I will say that while it sounds pretty horrid, the worst part is being sick, obviously. Otherwise I think it would be a feast of humanity (so to speak… I wouldn’t recommend actually eating said roommates, as we don’t know what’s wrong with all of them) with which there really is no comparision. Sure you can people-watch in an airport, but until you’ve actually had a sleepover with someone, you don’t know them at all.
I should also report that it’s reaffirmed the fact that I really do like people. I know, I know… I’m supposed to be all bitter, and sometimes I can be, but how can you not like people after meeting dear Mrs. Boyd, who tickled the bottom of my foot with her cane as she walked by, having only spoken a couple of words in passing before that. And Anne, a 60 year old with an exploding spleen (at least that’s what I gathered through eavesdropping on her doctors) who, after a girl in her 20’s was introduced, and then forcibly removed from our room whispered, “My goodness that was dreadful, wasn’t it? I would imagine it was drugs-taking.” Then she flicked some dust off her bathrobe.
Mrs Ames seemed relatively nonplussed about the whole thing. When the doctor said “The nurse says you’re a bit confused about where you are,” she replied, “Well isn’t that impertinent!” I thought so too. Of all the nerve.

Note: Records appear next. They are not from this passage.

(* ===== verification/Trust.v ===== *)
(** * The shared trust store

    [Trust] models [SharedTrustStore] of [crates/qsh-core/src/trust/mod.rs]:
    the cached snapshot of [trust.toml], its reload, the answers a TLS
    handshake ([TrustEvaluator]) and an authorization read from it, and the
    authorizer of [crates/qsh-core/src/acl/resolving.rs] with the punch gate of
    [acl/punch.rs] on top.

    The disk is part of the state.  A refresh is two steps, the read of the
    file and the application under the write lock; one caller runs them back
    to back, several callers interleave them. *)

From S2P Require Import Prelude Text FileGuard Identity Acl Policy Grants TrustStore.

Module Trust.
Import Text Identity Acl Policy Grants TrustStore.

(** What [read_raw] gives: the text, no file, or a read failure. *)
Definition Disk := result (option string) unit.

(** [Cached]; the parsed views are functions of [c_store].  The modification
    time, which gates nothing, is left out. *)
Record Cached := mkCached {
  c_raw : option string;
  c_store : TrustStore;
  c_failed_raw : option (option string);
  c_read_failed : bool;
}.

(** [Cached::new] *)
Definition cached_new (raw : option string) (s : TrustStore) : Cached := mkCached raw s None false.

(** [Cached::roles_suspended] *)
Definition suspended (c : Cached) : bool := bool_decide (is_Some (c_failed_raw c)) || c_read_failed c.

(** The store and what it depends on: the file, and whether an attached invite
    store has an open window. *)
Record Shared := mkShared {
  disk : Disk;
  cache : Cached;
  generation : N;
  pairing : option bool;
}.

Definition with_disk (d : Disk) (w : Shared) : Shared := mkShared d (cache w) (generation w) (pairing w).

Section Store.
Context {Cert : Type} `{TrustFormat Cert} `{Base64} `{FileGuard.OsText}.

(** [SharedTrustStore::open] *)
Definition open (d : Disk) (p : option bool) : option Shared :=
  match d with
  | Err _ => None
  | Ok raw => match load raw with
              | Err _ => None
              | Ok s => Some (mkShared d (cached_new raw s) 0 p)
              end
  end.

(** [SharedTrustStore::is_current] *)
Definition is_current (c : Cached) (raw : option string) : bool :=
  if c_read_failed c then false
  else match c_failed_raw c with
       | Some failed => bool_decide (failed = raw)
       | None => bool_decide (c_raw c = raw)
       end.

(** The part of [SharedTrustStore::refresh] after the read: the snapshot and
    the generation. *)
Definition apply_read (d : Disk) (c : Cached) (gen : N) : Cached * N :=
  match d with
  | Err _ =>
      if c_read_failed c then (c, gen)
      else (mkCached (c_raw c) (c_store c) (c_failed_raw c) true, gen)
  | Ok raw =>
      if is_current c raw then (c, gen)
      else
        let c := mkCached (c_raw c) (c_store c) (c_failed_raw c) false in
        if bool_decide (c_failed_raw c = None) && bool_decide (c_raw c = raw) then (c, gen)
        else match load raw with
             | Ok s => (cached_new raw s, gen + 1)
             | Err _ => (mkCached (c_raw c) (c_store c) (Some raw) (c_read_failed c), gen)
             end
  end.

(** [SharedTrustStore::refresh] with no other call between its read and its
    application; calls that overlap are under Interleavings below. *)
Definition refresh (w : Shared) : Shared :=
  let '(c, gen) := apply_read (disk w) (cache w) (generation w) in
  mkShared (disk w) c gen (pairing w).

(** [SharedTrustStore::resolve_role], [resolve_standing] *)
Definition no_role_possible (p : Principal) (a : AuthPath) (fp : option Fingerprint) : bool :=
  negb (bool_decide (a = Pin)) || negb (is_device p) || bool_decide (fp = None).

Definition resolve_role (p : Principal) (a : AuthPath) (fp : option Fingerprint) (w : Shared) : Shared * option TrustRole :=
  if no_role_possible p a fp then (w, None)
  else let w := refresh w in
       (w, role_of_pin (parsed_pin_roles (c_store (cache w))) (suspended (cache w)) p a fp).

Definition resolve_standing (p : Principal) (a : AuthPath) (fp : option Fingerprint) (w : Shared) : Shared * Standing :=
  if no_role_possible p a fp then (w, no_standing)
  else let w := refresh w in
       (w, standing_of_pin (parsed_pin_roles (c_store (cache w))) (suspended (cache w)) p a fp).

(** [SharedTrustStore::role_grants_for] *)
Definition role_grants_for (p : Principal) (a : AuthPath) (fp : option Fingerprint) (w : Shared) : Shared * RoleGrants :=
  let '(w, s) := resolve_standing p a fp w in (w, of_standing s).

(** [SharedTrustStore::roles_suspended], [SharedTrustStore::snapshot] *)
Definition roles_suspended (w : Shared) : Shared * bool := let w := refresh w in (w, suspended (cache w)).
Definition snapshot (w : Shared) : Shared * TrustStore := let w := refresh w in (w, c_store (cache w)).

Definition lookup_in (pins : list (Fingerprint * Principal)) (fp : Fingerprint) : option Principal :=
  snd <$> List.find (fun e => bool_decide (fst e = fp)) pins.

(** The store as a [TrustEvaluator]. *)
#[global] Instance Shared_evaluator : TrustEvaluator Cert Shared := {
  lookup_pin fp w := let w := refresh w in (w, lookup_in (parsed_pins (c_store (cache w))) fp);
  ca_roots w := let w := refresh w in (w, parsed_cas (c_store (cache w)));
  pairing_open w := default false (pairing w);
}.

(** [SnapshotView]: the same answers, without the refresh. *)
Record SnapshotView := mkView { view : Shared }.

#[global] Instance SnapshotView_evaluator : TrustEvaluator Cert SnapshotView := {
  lookup_pin fp v := (v, lookup_in (parsed_pins (c_store (cache (view v)))) fp);
  ca_roots v := (v, parsed_cas (c_store (cache (view v))));
  pairing_open v := default false (pairing (view v));
}.

(** [SnapshotView::role_grants_unless_suspended] *)
Definition role_grants_unless_suspended (w : Shared) (p : Principal) (a : AuthPath) (fp : option Fingerprint)
    : option RoleGrants :=
  if suspended (cache w) then None
  else Some (of_standing (standing_of_pin (parsed_pin_roles (c_store (cache w))) false p a fp)).

(** ** The authorizer *)

(** [RoleResolvingAuthorizer]; the store it shares is the state. *)
Record RoleResolvingAuthorizer := mkResolving { rra_policy : Rules }.

#[global] Instance RoleResolving_authorizer : Authorizer RoleResolvingAuthorizer Shared := {
  check self q action res w :=
    let '(w, standing) := resolve_standing (q_principal q) (q_auth_path q) (q_fingerprint q) w in
    (w, decide_standing (rra_policy self) (q_principal q) (q_auth_path q) standing action res);
  has_file_grant self q action w :=
    let '(w, standing) := resolve_standing (q_principal q) (q_auth_path q) (q_fingerprint q) w in
    (w, file_grant_basis (rra_policy self) (q_principal q) (q_auth_path q) standing action);
}.
End Store.

(** ** What the cache holds *)

Section Facts.
Context {Cert : Type} `{TrustFormat Cert} `{Base64} `{FileGuard.OsText}.
Implicit Types (w : Shared) (c : Cached) (d : Disk).

(** The store a state of the disk holds. *)
Definition view_of d : option TrustStore :=
  match d with
  | Ok raw => match load raw with Ok s => Some s | Err _ => None end
  | Err _ => None
  end.

(** The abstract store: the last contents that loaded, and whether the
    present ones do not. *)
Definition spec_step (st : TrustStore * bool) d : TrustStore * bool :=
  match view_of d with Some s => (s, false) | None => (fst st, true) end.
(** ** Judgments *)

(** A connection is kept exactly when its trust basis still holds and its
    recorded grants are covered, or cannot be compared yet. *)
Lemma judge_keep e r now g deferred :
  judge e r now = Keep g deferred <->
  exists v, r = Ok v /\ v_auth_path v = e_auth_path e /\ v_principal v <> PairingPrincipal
  /\ match now with
     | None => g = e_role_grants e /\ deferred = true
     | Some now => g = Some now /\ deferred = false
                   /\ forall recorded, e_role_grants e = Some recorded -> covers now recorded = true
     end.
Proof.
  unfold judge. destruct r as [v|]; [|split; [done|by intros (? & [=] & _)]].
  destruct (negb _ || _) eqn:E.
  - split; [done|]. intros (v' & [= <-] & Ha & Hp & _). rewrite Ha, bool_decide_true in E by done.
    by rewrite bool_decide_false in E.
  - apply orb_false_iff in E as [Ha%negb_false_iff%bool_decide_eq_true Hp%bool_decide_eq_false].
    destruct now as [now|]; [|naive_solver]. destruct (e_role_grants e) as [rec|]; [|naive_solver].
    destruct (covers now rec) eqn:Ec; cbn [negb]; [naive_solver|].
    split; [done|]. intros (v' & [= <-] & _ & _ & _ & _ & Hc). rewrite Hc in Ec by done. done.
Qed.
End Watch.

(** ** Covering is transitive *)

Section Facts.
Context {Cert : Type} `{TrustFormat Cert} `{X509 Cert} `{Base64} `{FileGuard.OsText}.
Implicit Types (w : Shared) (s : State (Cert := Cert)).

Lemma entry_within_trans a b c :
  valid a -> valid b -> valid c -> entry_within a b = true -> entry_within b c = true -> entry_within a c = true.
Proof.
  intros (xs & -> & Hx)%valid_canonical (ys & -> & Hy)%valid_canonical (zs & -> & Hz)%valid_canonical.
  rewrite !entry_within_render by done. apply transitivity.
Qed.

Lemma paths_cover_trans new mid old :
  Forall valid (default [] new) -> Forall valid (default [] mid) -> Forall valid (default [] old) ->
  paths_cover new mid = true -> paths_cover mid old = true -> paths_cover new old = true.
Proof.
  destruct new as [new|]; [|done]. destruct mid as [mid|]; [|done]. destruct old as [old|]; [|done].
  cbn. rewrite !Forall_forall, !forallb_forall. intros Vn Vm Vo Hnm Hmo z Hz.
  destruct (proj1 (existsb_exists _ _) (Hmo z Hz)) as (y & Hy & Hyz).
  destruct (proj1 (existsb_exists _ _) (Hnm y Hy)) as (x & Hx & Hxy).
  apply existsb_exists. exists x. split; [done|]. rewrite <- list_elem_of_In in *.
  by apply (entry_within_trans x y z); auto.
Qed.

Lemma standing_paths_valid st a : wf_standing st -> Forall valid (default [] (paths_of (of_standing st) a)).
Proof.
  intros Hwf. destruct (paths_of (of_standing st) a) as [es|] eqn:E; [|constructor]. apply Forall_forall. intros e He.
  destruct (standing_paths_in st a es e Hwf E) as (_ & Hv & _). by apply Hv.
Qed.

Lemma covers_trans (s1 s2 s3 : Standing) :
  wf_standing s1 -> wf_standing s2 -> wf_standing s3 ->
  covers (of_standing s3) (of_standing s2) = true -> covers (of_standing s2) (of_standing s1) = true ->
  covers (of_standing s3) (of_standing s1) = true.
Proof.
  intros W1 W2 W3. rewrite !covers_spec by apply standing_NoDup. intros H32 H21 a old Ha.
  destruct (H21 _ _ Ha) as [(mid & Hm & Sm) Pm]. destruct (H32 _ _ Hm) as [(new & Hn & Sn) Pn]. split.
  - exists new. split; [done|]. by destruct new, mid, old.
  - eapply paths_cover_trans; [apply standing_paths_valid, W3|apply standing_paths_valid, W2|apply standing_paths_valid, W1|done..].
Qed.

Lemma covers_refl (st : Standing) : covers (of_standing st) (of_standing st) = true.
Proof.
  apply covers_spec; [apply standing_NoDup..|]. intros a old Ha. split.
  - exists old. split; [done|]. by destruct old.
  - destruct (paths_of _ a) as [es|]; [|done]. cbn. apply forallb_forall. intros e He. apply existsb_exists.
    exists e. split; [done|apply entry_within_refl].
Qed.

(** ** What a waiting watch has recorded *)

Definition snap_standing w (e : Established) : Standing :=
  standing_of_pin (parsed_pin_roles (c_store (cache w))) false (e_principal e) (e_auth_path e) (e_fingerprint e).

Lemma pin_standing_wf st pins p a fp b : pins = parsed_pin_roles st -> wf_standing (standing_of_pin pins b p a fp).
Proof.
  intros -> g. unfold standing_of_pin. destruct (_ || _); [done|]. destruct p; try done. destruct fp as [k|]; [|done].
  unfold pin_of. destruct (List.find _ _) as [pin|] eqn:E; [|done]. apply find_some in E as [Hin _]. cbn. intros Hg.
  apply list_elem_of_In, list_elem_of_omap in Hin as (peer & _ & Hpr). unfold pin_role in Hpr.
  destruct (fp_from_str _); [|done]. injection Hpr as <-. cbn in Hg. unfold ok_flat in Hg.
  destruct (pin_parse _ _ _) as [[g'|]|] eqn:Ep; [|done..]. injection Hg as ->. by apply pin_parse_ok in Ep as [? _].
Qed.

Lemma snap_standing_wf w e : wf_standing (snap_standing w e).
Proof. by eapply pin_standing_wf. Qed.

Lemma grants_now_some w e compared g :
  grants_now w e compared = Some g -> g = cut compared (of_standing (snap_standing w e)).
Proof. unfold grants_now, role_grants_unless_suspended. destruct (suspended _); [done|]. by intros [= <-]. Qed.

(** Open, and asleep until the generation changes. *)
Definition settled s : Prop :=
  s_closed s = None /\ s_due s = false /\ s_seen s = generation (s_shared s) /\ w_deferred (s_watch s) = false.

(** The connection's trust basis still holds by the snapshot: at some time the
    chain was verified against it by the same path. *)
Definition upheld (c0 : Watch (Cert := Cert)) w : Prop :=
  exists now v, reverify c0 now w = Ok v /\ v_auth_path v = e_auth_path (w_established c0)
    /\ v_principal v <> PairingPrincipal.

Record Inv (c0 : Watch (Cert := Cert)) s : Prop := {
  inv_cache : wf_cache (cache (s_shared s));
  inv_seen : s_seen s <= generation (s_shared s);
  inv_static : w_chain (s_watch s) = w_chain c0 /\ w_peer_role (s_watch s) = w_peer_role c0
               /\ w_compared (s_watch s) = w_compared c0
               /\ e_principal (w_established (s_watch s)) = e_principal (w_established c0)
               /\ e_auth_path (w_established (s_watch s)) = e_auth_path (w_established c0)
               /\ e_fingerprint (w_established (s_watch s)) = e_fingerprint (w_established c0);
  inv_settled : settled s ->
    e_role_grants (w_established (s_watch s))
    = Some (cut (w_compared c0) (of_standing (snap_standing (s_shared s) (w_established c0))));
  inv_upheld : settled s -> upheld c0 (s_shared s);
}.

(** A verification reads the pins, the roots and the pairing window. *)
Lemma reverify_ext (c c' : Watch (Cert := Cert)) now w w' :
  w_chain c = w_chain c' -> w_peer_role c = w_peer_role c' -> c_store (cache w) = c_store (cache w') ->
  pairing w = pairing w' -> reverify c now w = reverify c' now w'.
Proof.
  intros Hch Hr Hs Hp. unfold reverify, verify_chain. rewrite Hch, Hr. destruct (w_chain c') as [|ee rest]; [done|].
  unfold verify_core. cbn [lookup_pin ca_roots pairing_open SnapshotView_evaluator view]. rewrite Hs, Hp.
  repeat case_match; simplify_eq/=; done.
Qed.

One woman spent the entire time knitting. I’m not sure she even realised she was in a hospital, as she looked exactly as I imagine she would have at home. Except at home she probably has a cat that chases her yarn as her needles clack clack clack away.
Another inmate woke me in the night to give me instructions on what to tell people if someone came looking for her. Which was sorta sweet, considering that no one had come looking for her in all the time we shared a room.
Hope is a beautiful thing, and the capacity for it is why I love people.
Look for a follow-up documentary called “Naps on a Train” to be airing on the BBC in March.